Ces éléments amènent les industriels à lancer, le plus souvent à leurs frais, de gigantesques cohortes observationnelles dont les données des patients qui reçoivent le médicament évalué sont analysées et comparées à celles des essais d’enregistrement déjà publiées, ou à celles des patients-témoins sous placebo.

Tout ceci implique une logistique énorme à mettre en place dans un temps record afin d’exploiter pleinement le nouveau traitement. À cette fin, et pour inciter les médecins à contribuer à cette recherche clinique le plus assidûment possible, en plus de leur travail quotidien, ils perçoivent une indemnisation financière proposée directement par l’industriel et deviennent alors investigateurs. Si cette rémunération est légitime puisqu’elle engage notre temps médical, voire même l’assistance de paramédicaux, il n’en demeure pas moins quelques questions que l’on entend souvent :

• le niveau de rémunération est-il en rapport avec la quantité de travail fourni ?

• la rémunération, surtout si elle est élevée, ne va-t-elle pas influencer le médecin dans son jugement médical et scientifique ?

Voici quelques éléments de réponse. Il est normal et même indispensable que le travail réalisé soit rémunéré, en sus de notre rémunération de médecin, puisqu'il s’agit d’un contrat d’investigateur.

 

Le temps médical a une valeur qu’il ne faut pas laisser déprécier et qu’il convient d’adapter par rapport au marché. Cependant, dans une perspective de transparence et d’honnêteté intellectuelle, la vie de nos patients et le fondement même de la recherche étant en jeu, il est indispensable que chaque investigateur s’astreigne à suivre un certain nombre de mesures :

• vérifier que le protocole, comme les modalités de la recherche, soit en accord avec l’état de l’art et acceptable sur le plan scientifique et médical. En conséquence, refuser de fait toute étude dont la valence marketing est supérieure à son réel intérêt médical ;

• déclarer les rémunérations perçues et tout lien d’intérêt avec un industriel de façon exhaustive et transparente. À noter que ce n’est pas à nous de juger si ces liens représentent un conflit d’intérêt, mais au public ;

• éviter que ces indemnisations soient versées directement sur son compte bancaire personnel et préférer plutôt les déposer sur un compte d’association loi 1901, sur l’UF recherche de son service ou pour une association caritative.

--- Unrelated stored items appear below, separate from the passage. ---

(* ===== verification/KfdProducer.v ===== *)
(** * The producer operations of a KFD queue

    [src/light_rocr_kfd_aql_queue.hpp]: the operation table over the handle of
    [AqlQueue], and the proof that it keeps the promises of [ProducerQueue]. *)

From S2P Require Import Prelude Memory CodeObject AqlPacket AqlQueue AqlProducer.

(** The memory behind a handle: the control block, the values stored to the
    doorbell, and what the device will do: each number is how many packets it
    takes before the next access of the host. *)
Record kfd_context := mkKfdContext {
  kc_control : AmdQueueV1;
  kc_doorbells : list Z;
  kc_device : list nat
}.

Section adapter.
Context (queue : AqlQueue).

(** The device never takes more than was handed out. *)
Definition device_turn (context : kfd_context) : kfd_context :=
  match kc_device context with
  | [] => context
  | taken :: later =>
      let control := kc_control context in
      mkKfdContext
        (mkAmdQueue (aq_write_dispatch_id control)
           (Z.min (aq_write_dispatch_id control) (aq_read_dispatch_id control + Z.of_nat taken))
           (aq_queue_properties control))
        (kc_doorbells context) later
  end.

Definition light_rocr_kfd_load_read_index (context : kfd_context) : Z * kfd_context :=
  let context := device_turn context in
  (read_index_acquire queue (kc_control context), context).

Definition light_rocr_kfd_load_write_index (context : kfd_context) : Z * kfd_context :=
  let context := device_turn context in
  (write_index_relaxed queue (kc_control context), context).

Definition light_rocr_kfd_reserve_packet (packet_count : Z) (context : kfd_context)
  : option Z * kfd_context :=
  let context := device_turn context in
  match add_write_index_scacq_screl queue packet_count (kc_control context) with
  | Ok (reserved, control) =>
      let context := mkKfdContext control (kc_doorbells context) (kc_device context) in
      match ir_error reserved with
      | PrimitiveNone => (Some (ir_previous_index reserved), context)
      | _ => (None, context)
      end
  | _ => (None, context)
  end.

Definition light_rocr_kfd_ring_doorbell (packet_id : Z) (context : kfd_context) : kfd_context :=
  let context := device_turn context in
  match store_doorbell_screlease queue packet_id with
  | (_, Some value) =>
      mkKfdContext (kc_control context) (kc_doorbells context ++ [value]) (kc_device context)
  | (_, None) => context
  end.

Definition light_rocr_kfd_producer_ops
    (validate_packet : option (kfd_context -> AqlKernelDispatchPacket -> bool))
  : AqlQueueProducerOps kfd_context :=
  let valid := queue_ready queue && negb (ring_host_address queue =? 0) &&
               negb (doorbell_address queue =? 0) in
  mkProducerOps valid valid (if valid then packet_count queue else 0)
    (Some light_rocr_kfd_load_read_index)
    (Some light_rocr_kfd_load_write_index)
    (Some light_rocr_kfd_reserve_packet)
    (Some light_rocr_kfd_ring_doorbell)
    validate_packet.

(** ** Facts *)

Definition kfd_inv (context : kfd_context) : Prop :=
  queue_ready queue = true /\ has_control queue = true /\
  0 <= aq_read_dispatch_id (kc_control context) <= aq_write_dispatch_id (kc_control context) /\
  aq_write_dispatch_id (kc_control context) < U64_MOD.

Lemma device_turn_inv context :
  kfd_inv context ->
  kfd_inv (device_turn context) /\
  aq_read_dispatch_id (kc_control context) <=
    aq_read_dispatch_id (kc_control (device_turn context)) /\
  aq_write_dispatch_id (kc_control (device_turn context)) =
    aq_write_dispatch_id (kc_control context) /\
  kc_doorbells (device_turn context) = kc_doorbells context.
Proof.
  intros (Hr & Hc & Hb & Hw). unfold kfd_inv, device_turn.
  destruct (kc_device context) as [|n later]; simpl; split_and!; try done; lia.
Qed.

Lemma kfd_reserve n context v context' :
  kfd_inv context -> is_u64 n -> light_rocr_kfd_reserve_packet n context = (v, context') ->
  kfd_inv context' /\
  aq_read_dispatch_id (kc_control context) <= aq_read_dispatch_id (kc_control context') /\
  kc_doorbells context' = kc_doorbells context /\
  match v with
  | Some first => first = aq_write_dispatch_id (kc_control context) /\
      aq_write_dispatch_id (kc_control context') = aq_write_dispatch_id (kc_control context) + n
  | None => aq_write_dispatch_id (kc_control context') = aq_write_dispatch_id (kc_control context)
  end.
Proof.
  intros Hi Hn. destruct (device_turn_inv _ Hi) as (Hi' & Hread & Hwrite & Hd).
  unfold light_rocr_kfd_reserve_packet. destruct Hi' as (Hready & Hc & Hb & Hw).
  apply andb_true_iff in Hready as Hactive. destruct Hactive as [Hactive _].
  destruct (Z.eq_dec n 0) as [->|Hz].
  { unfold add_write_index_scacq_screl, reserve_start. rewrite Hactive, Hc. simpl.
    intros [= <- <-]. unfold kfd_inv. simpl. split_and!; try done; lia. }
  rewrite add_write_index_solo by (try done; lia). cbv zeta. destruct (_ <? _) eqn:G; simpl;
    intros [= <- <-]; unfold kfd_inv; simpl; split_and!; try done; lia.
Qed.

#[export] Program Instance kfd_producer_queue validate_packet :
    ProducerQueue (light_rocr_kfd_producer_ops validate_packet) := {|
  pq_inv := kfd_inv;
  pq_read c := aq_read_dispatch_id (kc_control c);
  pq_write c := aq_write_dispatch_id (kc_control c);
  pq_doorbells := kc_doorbells
|}.
Next Obligation. by intros validate c (_ & _ & ? & ?). Qed.
Next Obligation.
  intros validate f c v c' [= <-] Hi [= <- <-].
  destruct (device_turn_inv _ Hi) as (Hi' & Hr & Hw & Hd). pose proof Hi' as (_ & Hc & _).
  unfold read_index_acquire. rewrite Hc. split_and!; try done; lia.
Qed.
Next Obligation.
  intros validate f c v c' [= <-] Hi [= <- <-].
  destruct (device_turn_inv _ Hi) as (Hi' & Hr & Hw & Hd). pose proof Hi' as (_ & Hc & _).
  unfold write_index_relaxed. rewrite Hc. done.
Qed.
Next Obligation.
  intros validate f n c v c' [= <-] Hi Hn Hv. by apply kfd_reserve.
Qed.
Next Obligation.
  intros validate f id c [= <-] Hi.
  destruct (device_turn_inv _ Hi) as (Hi' & Hr & Hw & Hd). pose proof Hi' as (Hready & _).
  unfold light_rocr_kfd_ring_doorbell, store_doorbell_screlease.
  apply andb_true_iff in Hready as [-> Hdoor]. apply negb_true_iff in Hdoor. rewrite Hdoor.
  simpl. split_and!; try done; by rewrite Hd.
Qed.

(** A queue as [create_aql_queue] leaves it: mapped, active, its ring a power
    of two of packets, nothing pending. *)
Record kfd_fresh (control : AmdQueueV1) (ring : bytes) : Prop := {
  kf_ready : queue_ready queue = true;
  kf_control : has_control queue = true;
  kf_ring_mapped : ring_host_address queue <> 0;
  kf_packet_count : is_power_of_two (packet_count queue) = true;
  kf_ring : size_of ring = kAqlPacketSize * packet_count queue /\ size_of ring < U64_MOD;
  kf_indices : is_u64 (aq_write_dispatch_id control) /\
    aq_read_dispatch_id control = aq_write_dispatch_id control
}.

Lemma kfd_ops_valid validate_packet control ring :
  kfd_fresh control ring ->
  po_packet_count (light_rocr_kfd_producer_ops validate_packet) = packet_count queue /\
  valid_queue (light_rocr_kfd_producer_ops validate_packet) = true.
Proof.
  intros [Hr _ Hring Hpow _ _]. pose proof Hr as Hd. unfold queue_ready in Hd.
  apply andb_true_iff in Hd as [_ Hd]. apply Z.eqb_neq in Hring.
  unfold light_rocr_kfd_producer_ops, valid_queue. cbv zeta. rewrite Hr, Hring, Hd. simpl.
  by rewrite Hpow.
Qed.

Lemma kfd_fresh_refines validate_packet control ring device :
  kfd_fresh control ring ->
  queue_refines (light_rocr_kfd_producer_ops validate_packet)
    (mkKfdContext control [] device) ring [] /\ is_u64 (packet_count queue).
Proof.
  intros Hf. destruct (kfd_ops_valid validate_packet _ _ Hf) as [Hc _].
  destruct Hf as [Hr Hctl Hring Hpow [Hsize Hfit] [Hw Hread]].
  unfold kAqlPacketSize, size_of in *.
  split; [|lia]. split; rewrite ?Hc; unfold kAqlPacketSize, size_of; simpl; try lia.
  - unfold kfd_inv. simpl. split_and!; try done; lia.
  - done.
Qed.

(** C23: a KFD queue driven through its operation table is a FIFO, whatever the
    packets submitted, the batches, and the progress of the device between the
    accesses of the host: every accepted packet stays in its slot until the
    device has passed its id, and ids are consecutive from the initial index. *)
Theorem kfd_queue_fifo validate_packet control ring device log context ring' :
  kfd_fresh control ring ->
  session (light_rocr_kfd_producer_ops validate_packet) (mkKfdContext control [] device) ring
    log context ring' ->
  let write := aq_write_dispatch_id (kc_control context) in
  let read := aq_read_dispatch_id (kc_control context) in
  write = aq_write_dispatch_id control + Z.of_nat (length log) /\
  write - read <= packet_count queue /\
  forall i packet, log !! i = Some packet ->
    read <= aq_write_dispatch_id control + Z.of_nat i ->
    slot (packet_count queue) ring' (aq_write_dispatch_id control + Z.of_nat i) = packet.
Proof.
  intros Hf Hs. destruct (kfd_fresh_refines validate_packet _ _ device Hf) as [Href Hu].
  destruct (kfd_ops_valid validate_packet _ _ Hf) as [Hc _]. cbv zeta. rewrite <-Hc in *.
  exact (session_keeps_order (light_rocr_kfd_producer_ops validate_packet) Hu _ _ _ _ _ _ Href Hs).
Qed.
End adapter.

Ainsi, ces fonds seront réinvestis au mieux dans des projets de recherche ou pour servir à des soins profitant in fine aux patients, par le financement, par exemple, de temps d’attachés de recherche clinique (ARC) ou de matériels pour le service…

• déclarer auprès de son employeur cette activité pour tous les médecins salariés. C’est même une obligation car le directeur doit donner son accord à ce travail d’investigation ;

• éviter de n’accepter les études que d’un seul industriel ! Question d'indépendance oblige.

Chaque médecin a des liens d’intérêt avec un industriel X ou Y, ne serait-ce que par les sollicitations systématiques des visiteurs médicaux. En soi, ce n’est pas un problème.

En revanche, cela le devient quand le lien se transforme en conflit d’intérêt et que son jugement médical est altéré, voire influencé de façon directe ou indirecte par un industriel.

Pour éviter cela et continuer à unir les efforts des uns et des autres en recherche, il faut savoir préserver notre intégrité à la base de notre métier et être totalement transparents sur nos activités.

À bon entendeur…

 

 

*Christophe Mariette est PU-PH de chirurgie viscérale (Lille) et reviewer de nombreuses revues chirurgicales ou d'oncologie (The Lancet, The LancetOncology, The Annals of Surgery, British Journal of Surgery…).